Le mécanisme induisant le développement rapide de l’amygdale reste flou
Néanmoins, des études antérieures, menées par l’équipe IBIS et d’autres, ont révélé que même si les déficits sociaux caractérisant l’autisme ne sont pas présents à l’âge de six mois, les nourrissons qui développent plus tard l’autisme ont des problèmes avec la façon dont ils perçoivent les stimuli visuels dans leur environnement. Les auteurs émettent l’hypothèse que ces premières difficultés de traitement des informations visuelles et sensorielles peuvent exercer un stress accru sur l’amygdale, entraînant sa prolifération.
D’ailleurs, l’implication de la prolifération de l’amygdale, liée au stress chronique, a été démontrée lors d’études concernant d’autres troubles psychiatriques (par exemple la dépression et l’anxiété). Cela peut fournir un indice pour comprendre cette observation chez les nourrissons qui développeront plus tard l’autisme.

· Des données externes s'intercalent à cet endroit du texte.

(* ===== verification/ServerXattr.v ===== *)
(** * Extended attributes (commands.go, xattr/supported.go, xattr/linux.go)

    The four xattr commands with their path, key and prefix checks, the helpers
    of package xattr that grow the buffer of getxattr(2) and listxattr(2), the
    filter of the list of names and the split of long values into messages. *)
From S2P Require Import Prelude GoIO Codec Structs Prog Paths UnixConv ServerEnv ServerCmds.

Definition maxXAttrResponsePayload : Z := MaxResponseLength - 2.
Definition bufGrowTry : nat := 3.
Definition bufInitSize : Z := 256.

(** strings.HasPrefix with one of the allowed prefixes. *)
Fixpoint has_allowed_prefix (key : gostring) (prefixes : list gostring) : bool :=
  match prefixes with
  | [] => false
  | prefix :: prefixes' => if HasPrefix key prefix then true else has_allowed_prefix key prefixes'
  end.

Inductive xattr_list_error := errInvalidXAttrList.

(** The loop of filterXAttrList: every iteration consumes at least one byte, so
    the length of the data is fuel enough. *)
Fixpoint filterXAttrList_loop (fuel : nat) (prefixes : list gostring) (data filtered : bytes)
  : result xattr_list_error bytes :=
  match data with
  | [] => Ok filtered
  | _ =>
      match fuel with
      | O => Err errInvalidXAttrList
      | S fuel' =>
          match IndexByte data x00 with
          | None | Some O => Err errInvalidXAttrList
          | Some e =>
              let key := take e data in
              let filtered := if has_allowed_prefix key prefixes
                              then filtered ++ take (S e) data else filtered in
              filterXAttrList_loop fuel' prefixes (drop (S e) data) filtered
          end
      end
  end.

Definition filterXAttrList_ (prefixes : list gostring) (data : bytes) : result xattr_list_error bytes :=
  if len data =? 0 then Ok data
  else if negb (bool_decide (last data = Some x00)) then Err errInvalidXAttrList
  else filterXAttrList_loop (length data) prefixes data [].

(** handler.go: empty prefixes are dropped when the handler is made. *)
Definition normalizeXAttrPrefixes (prefixes : list gostring) : list gostring :=
  filter (fun prefix => prefix <> []) prefixes.

Section Xattr.
Context {abi : UnixABI} (s : session).

(** ** Package xattr *)

(** The buffer-growing loop of Get and List; [get n] is the system call with
    a buffer of [n] bytes. *)
Fixpoint xattr_grow (tries : nat) (get : Z -> SP (result errno (Z * bytes))) (buf : Z)
  : SP (result errno bytes) :=
  match tries with
  | O => mret (Err EIO)
  | S tries' =>
      r ← get buf;
      match r with
      | Ok (size, data) => mret (Ok (take (Z.to_nat size) data))
      | Err e =>
          if negb (e =? ERANGE) then mret (Err e)
          else
            r ← get 0;
            match r with
            | Err e => mret (Err e)
            | Ok (size, _) =>
                if size <? 0 then mret (Err EIO)
                else if size =? 0 then mret (Ok [])
                else xattr_grow tries' get size
            end
      end
  end.

Definition bad_mode (mode : Z) : bool :=
  negb (Z.land mode (Z.lxor XATTR_NOFOLLOW (2 ^ 32 - 1)) =? 0).
Definition nofollow (mode : Z) : bool := has_flag mode XATTR_NOFOLLOW.

Definition xattr_Get (path key : gostring) (mode : Z) : SP (result errno bytes) :=
  if bad_mode mode then mret (Err EINVAL)
  else xattr_grow bufGrowTry (fun n => trigger (SysGetxattr (nofollow mode) path key n)) bufInitSize.

Definition xattr_List (path : gostring) (mode : Z) : SP (result errno bytes) :=
  if bad_mode mode then mret (Err EINVAL)
  else xattr_grow bufGrowTry (fun n => trigger (SysListxattr (nofollow mode) path n)) bufInitSize.

Definition xattr_set (path key : gostring) (value : bytes) (flags : Z) (nofollow : bool)
  : SP (result errno unit) :=
  trigger (SysSetxattr nofollow path key value flags).

Definition xattr_Set (path key : gostring) (value : bytes) (mode : Z) : SP (result errno unit) :=
  let m := Z.land mode (Z.lxor XATTR_NOFOLLOW (2 ^ 32 - 1)) in
  if m =? SETXATTR_NORMAL then xattr_set path key value 0 (nofollow mode)
  else if m =? SETXATTR_APPEND then
    r ← xattr_Get path key (Z.land mode XATTR_NOFOLLOW);
    match r with
    | Err e => mret (Err e)
    | Ok oldValue => xattr_set path key (oldValue ++ value) 0 (nofollow mode)
    end
  else if m =? SETXATTR_CREATE then xattr_set path key value unix_XATTR_CREATE (nofollow mode)
  else if m =? SETXATTR_REPLACE then xattr_set path key value unix_XATTR_REPLACE (nofollow mode)
  else mret (Err EINVAL).

Definition xattr_Remove (path key : gostring) (mode : Z) : SP (result errno unit) :=
  if bad_mode mode then mret (Err EINVAL)
  else trigger (SysRemovexattr (nofollow mode) path key).

(** ** Handlers *)

Definition isXAttrKeyAllowed (key : gostring) : bool :=
  has_allowed_prefix key (AllowedXAttrPrefix (featureOpts s)).

Definition filterXAttrList (data : bytes) : result xattr_list_error bytes :=
  filterXAttrList_ (AllowedXAttrPrefix (featureOpts s)) data.

(** The loop [for len(data) > maxXAttrResponsePayload]; each iteration sends
    that many bytes. *)
Fixpoint writeXAttrData_loop (n : nat) (clientMark : Z) (data : bytes) (buf : Buffer)
  : SP (bytes * Buffer) :=
  match n with
  | O => mret (data, buf)
  | S n' =>
      if len data >? maxXAttrResponsePayload then
        let buf := (Buffer_Write (le_bytes 1 clientMark ++ le_bytes 1 ErrorPartialResponse) buf).2 in
        let buf := (Buffer_Write (take (Z.to_nat maxXAttrResponsePayload) data) buf).2 in
        let '(d, buf) := Buffer_Done buf in
        s_write d ;;
        writeXAttrData_loop n' clientMark (drop (Z.to_nat maxXAttrResponsePayload) data) buf
      else mret (data, buf)
  end.

Definition writeXAttrData (clientMark : Z) (data : bytes) : SP unit :=
  if len data =? 0 then writeRspOK clientMark
  else
    buf ← trigger BufGet;
    r ← writeXAttrData_loop (length data) clientMark data buf;
    let '(data, buf) := (r : bytes * Buffer) in
    let buf := (Buffer_Write (le_bytes 1 clientMark ++ le_bytes 1 ErrorOK) buf).2 in
    let buf := (Buffer_Write data buf).2 in
    s_write (Buffer_Done buf).1 ;;
    trigger BufPut.

(** [if req.Key == "" || strings.IndexByte(req.Key, 0) >= 0 { .. }] and the
    check of the prefix. *)
Definition with_key (clientMark : Z) (key : gostring) (k : SP unit) : SP unit :=
  if bool_decide (key = []) || bool_decide (IndexByte key x00 <> None) then
    writeRspError clientMark ErrorInvalid (str "bad xattr key")
  else if negb (isXAttrKeyAllowed key) then
    writeRspError clientMark ErrorStateBlocked (str "xattr key is not allowed")
  else k.

Definition xattr_error (clientMark : Z) (e : errno) : SP unit :=
  writeRspError clientMark (xattrErrorCode e) (str "xattr syscall error").

Definition cmdSetXAttr (clientMark : Z) (req : CmdSetXAttrStruct) : SP unit :=
  with_path s clientMark (CmdSetXAttr_Path req) (fun path =>
    with_key clientMark (CmdSetXAttr_Key req) (
      r ← xattr_Set path (CmdSetXAttr_Key req) (CmdSetXAttr_Value req) (CmdSetXAttr_Flag req);
      match (r : result errno unit) with
      | Err e => xattr_error clientMark e
      | Ok _ => writeRspOK clientMark
      end)).

Definition cmdGetXAttr (clientMark : Z) (req : CmdGetXAttrStruct) : SP unit :=
  with_path s clientMark (CmdGetXAttr_Path req) (fun path =>
    with_key clientMark (CmdGetXAttr_Key req) (
      r ← xattr_Get path (CmdGetXAttr_Key req) (CmdGetXAttr_Mode req);
      match (r : result errno bytes) with
      | Err e => xattr_error clientMark e
      | Ok data => writeXAttrData clientMark data
      end)).

Definition cmdListXAttr (clientMark : Z) (req : CmdListXAttrStruct) : SP unit :=
  with_path s clientMark (CmdListXAttr_Path req) (fun path =>
    r ← xattr_List path (CmdListXAttr_Mode req);
    match (r : result errno bytes) with
    | Err e => xattr_error clientMark e
    | Ok data =>
        match filterXAttrList data with
        | Err _ => writeRspError clientMark ErrorIO (str "bad xattr list")
        | Ok data => writeXAttrData clientMark data
        end
    end).

Definition cmdRemoveXAttr (clientMark : Z) (req : CmdRemoveXAttrStruct) : SP unit :=
  with_path s clientMark (CmdRemoveXAttr_Path req) (fun path =>
    with_key clientMark (CmdRemoveXAttr_Key req) (
      r ← xattr_Remove path (CmdRemoveXAttr_Key req) (CmdRemoveXAttr_Mode req);
      match (r : result errno unit) with
      | Err e => xattr_error clientMark e
      | Ok _ => writeRspOK clientMark
      end)).
End Xattr.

Joseph Piven, co-auteur et professeur de psychiatrie et de pédiatrie à l’Université de Caroline du Nord à Chapel Hill, ajoute : « Notre recherche suggère qu’un moment optimal pour commencer les interventions et soutenir les enfants qui sont les plus susceptibles de développer l’autisme peut être au cours de la première année de vie. L’objectif d’une intervention présymptomatique pourrait être d’améliorer le traitement visuel et sensoriel chez les bébés avant même que les symptômes sociaux n’apparaissent ».
Cette découverte de la prolifération de l’amygdale à partir de six mois, lors d’une cascade de changements cérébraux et comportementaux conduisant à l’autisme, ouvre la voie à un diagnostic précoce, ainsi qu’à une meilleure prise en charge des enfants à haut risque d’autisme. Les thérapies mises en place le plus tôt possible pourraient avoir les meilleures chances de fonctionner. Enfin, les résultats de l’étude suggèrent des cibles potentielles pour une intervention précoce (par exemple pour traiter la neuro-inflammation associée) susceptibles de modifier cette cascade de changements cérébraux et comportementaux pendant la petite enfance.